Re: Klingon on Unicode site?

From: Philippe Verdy <verdy_p_at_wanadoo.fr>
Date: Tue, 3 Apr 2012 23:11:15 +0200

The "Last-Modified' header of HTTP is not supposed to be translated,
it has a documented format independant of the locale used by the
server, by the browser, or prefered by the user and configured in its
browser settings or in his personnal account of the website.

It is an hidden ***protocol value*** used to know if the page in the
browser cache is still valid or not, so that the browser will only
redownload its content if it does not match.
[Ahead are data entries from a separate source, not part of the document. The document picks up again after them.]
(** The text of a value in canonical form, with white space before it and
    the end of a value after it, is read as the normalized value, by any
    fuel above the length of the text. *)
Lemma parse_serialize (gap : JsString) :
  blank gap = true ->
  forall v : Value, wf v = true ->
  forall (fuel : nat) (indent lead rest : JsString),
  blank indent = true -> blank lead = true -> value_end rest ->
  (length (serialize gap indent v) < fuel)%nat ->
  parse_value fuel (lead ++ serialize gap indent v ++ rest)
  = Some (normalize v, rest).
Proof.
  intros Hgap v. induction v as [| b | x | s | items IH | props IH]
    using Value_induction;
    intros Hwf fuel indent lead rest Hind Hlead Hend Hfuel;
    rewrite parse_value_blank by assumption;
    (destruct fuel as [|f]; [lia|]).
  - reflexivity.
  - destruct b; reflexivity.
  - cbn [serialize normalize]. cbn [wf] in Hwf.
    destruct (Num.is_finite x) eqn:Ef; [|reflexivity].
    destruct (NumberFacts.to_string_head x Hwf Ef) as (c & l & Ex & Hc).
    assert (Hws : is_ws c = false).
    { assert (45 <= c <= 57).
      { destruct Hc as [->|Hc]; [cbv; split; discriminate|].
        unfold Num.is_digit in Hc. lia. }
      unfold is_ws. lia. }
    pose proof (NumberFacts.lex_to_string x rest Hwf Ef
                  (value_end_number rest Hend)) as Hlex.
    rewrite Ex in *. cbn [app] in *.
    rewrite (parse_value_number f _ c (l ++ rest));
      [|now apply skip_ws_stop|assumption].
    now rewrite Hlex.
  - cbn [serialize normalize]. unfold quote. cbn [app].
    rewrite <- app_assoc. cbn [app].
    rewrite (parse_value_string f _ (quote_body s ++ dquote :: rest));
      [|now apply skip_ws_stop].
    now rewrite parse_quote.
  - (* arrays *)
    destruct items as [|x items]; [reflexivity|].
    cbn [serialize normalize].
    set (ser := serialize gap (indent ++ gap)).
    set (parts := map ser (x :: items)).
    destruct (wrap_parts (ch "[") (ch "]") gap indent parts
                ltac:(discriminate) Hgap Hind)
      as (pre & post & Hpre & Hpost & Ewrap).
    cbn [serialize] in Hfuel. fold ser parts in Hfuel.
    pose proof (wrap_length _ _ _ _ _ _ _ Ewrap) as Hlen.
    rewrite Ewrap. cbn [app]. rewrite <- !app_assoc. cbn [app].
    cbn [wf] in Hwf.
    assert (Hstart : forall y, In y (x :: items) -> wf y = true).
    { apply forallb_forall. exact Hwf. }
    rewrite (parse_value_array f _ (pre ++ join (ch "," :: pre) parts
                                      ++ post ++ ch "]" :: rest));
      [|now apply skip_ws_stop].
    rewrite skip_ws_blank by assumption.
    destruct (join_head (ch "," :: pre) (ser x) (map ser items)) as [t Et].
    destruct (serialize_starts gap (indent ++ gap) x
                (Hstart x (or_introl eq_refl)))
      as (c1 & l1 & E1 & Hws & Hnb & _).
    fold ser in E1. unfold parts at 1. cbn [map]. rewrite Et, E1.
    cbn [app]. rewrite skip_ws_stop by assumption. rewrite Hnb.
    apply (parse_elements_serialized (parse_value f) ser pre post rest
             Hpre Hpost (x :: items) ltac:(discriminate)).
    + (* every item is read *)
      rewrite Forall_forall in *. intros y Hy lead' tail Hl Ht.
      apply (IH y Hy (Hstart y Hy)); try assumption;
        [now apply blank_app|].
      pose proof (join_length_part (ch "," :: pre) (ser y) parts
                    (in_map ser _ y Hy)).
      fold ser. lia.
    + assumption.
    + (* the loop has fuel for every item *)
      assert (Hcount : (length parts
                        <= length (join (ch "," :: pre) parts))%nat).
      { apply join_length_count. unfold parts.
        rewrite Forall_forall. intros p Hp.
        apply in_map_iff in Hp as (y & <- & Hy).
        apply starts_value_nonempty, serialize_starts. now apply Hstart. }
      unfold parts in Hcount at 1. rewrite length_map in Hcount. lia.
  - (* objects *)
    destruct props as [|[k x] props]; [reflexivity|].
    rewrite serialize_object, normalize_object.
    rewrite serialize_object in Hfuel.
    destruct (colon_shape gap) as [Hsp _].
    set (space := tl (colon gap)) in *.
    set (ser := serialize gap (indent ++ gap)) in *.
    set (parts := map (member_text ser space) ((k, x) :: props)) in *.
    destruct (wrap_parts (ch "{") (ch "}") gap indent parts
                ltac:(discriminate) Hgap Hind)
      as (pre & post & Hpre & Hpost & Ewrap).
    pose proof (wrap_length _ _ _ _ _ _ _ Ewrap) as Hlen.
    rewrite Ewrap. cbn [app]. rewrite <- !app_assoc. cbn [app].
    cbn [wf] in Hwf. apply andb_true_iff in Hwf as [Hord Hwf].
    assert (Hprop : forall kv, In kv ((k, x) :: props) ->
                    wf_string (fst kv) = true /\ wf (snd kv) = true).
    { intros [k' v'] Hin. rewrite forallb_forall in Hwf.
      specialize (Hwf _ Hin). now apply andb_true_iff in Hwf. }
    rewrite (parse_value_object f _ (pre ++ join (ch "," :: pre) parts
                                       ++ post ++ ch "}" :: rest));
      [|now apply skip_ws_stop].
    rewrite skip_ws_blank by assumption.
    destruct (join_head (ch "," :: pre) (member_text ser space (k, x))
                (map (member_text ser space) props)) as [t Et].
    unfold parts at 1. cbn [map]. rewrite Et.
    unfold member_text at 1, quote. cbn [app].
    rewrite skip_ws_stop by reflexivity.
    change (dquote =? ch "}") with false. cbn iota.
    apply (parse_members_serialized (parse_value f) ser pre post space rest
             Hpre Hpost Hsp ((k, x) :: props) ltac:(discriminate)).
    + (* every member is read *)
      rewrite Forall_forall in *. intros [k' v'] Hin.
      destruct (Hprop _ Hin) as [Hk' Hv']. cbn [fst snd] in *.
      split; [assumption|].
      intros lead' tail Hl Ht.
      apply (IH _ Hin Hv'); try assumption; [now apply blank_app|].
      pose proof (join_length_part (ch "," :: pre)
                    (member_text ser space (k', v')) parts
                    (in_map _ _ _ Hin)) as Hpart.
      unfold member_text in Hpart at 1. rewrite !length_app in Hpart.
      cbn [snd]. fold ser. lia.
    + assumption.
    + assert (Hcount : (length parts
                        <= length (join (ch "," :: pre) parts))%nat).
      { apply join_length_count. unfold parts.
        rewrite Forall_forall. intros p Hp.
        apply in_map_iff in Hp as ([k' v'] & <- & _).
        unfold member_text, quote. discriminate. }
      unfold parts in Hcount at 1. rewrite length_map in Hcount. lia.
    + exact Hord.
Qed.

(** [JSON.parse] of what [JSON.stringify] wrote is the normalized value:
    the text is always JSON, whatever the [space]. *)
Lemma parse_stringify (v : Value) (space : option Z) :
  wf v = true -> parse (stringify v space) = Some (normalize v).
Proof.
  intros Hwf. unfold parse, stringify.
  pose proof (parse_serialize (gap_of space) (blank_gap_of space) v Hwf
                (S (length (serialize (gap_of space) [] v))) [] [] []
                eq_refl eq_refl I ltac:(lia)) as H.
  cbn [app] in H. rewrite app_nil_r in H. rewrite H. reflexivity.
Qed.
HTTP headers are NOT part of the UI. But the browser may opt to
display them in a translated form, as part of the browser UI itself,
but not part of the page content. Such translation will not originate
from the server itself, but directly from the browser's local settings
for its UI.

Le 3 avril 2012 22:49, Elsebeth Flarup <eflarup_at_yahoo.com> a écrit :
>>If the visible display of the value of the Last-Modified header (which may
>> or may not reflect the actual last modification time) is regarded as useful,
>> it should of course be in the same language as the rest of the page.
>
> I completely disagree. There may be many applications and web pages that are
> not translated into my preferred language, but I still want to be able to
> use my regional preferences. Especially common for US English apps and sites
> - I am entirely happy to use the English language UI, but I am very unhappy
> if I cannot see sensible dates with a dd/mm/yyyy order, a calendar where
> Monday is the first day of the week, and numbers where the decimal separator
> is a comma, just to mention the most common issues.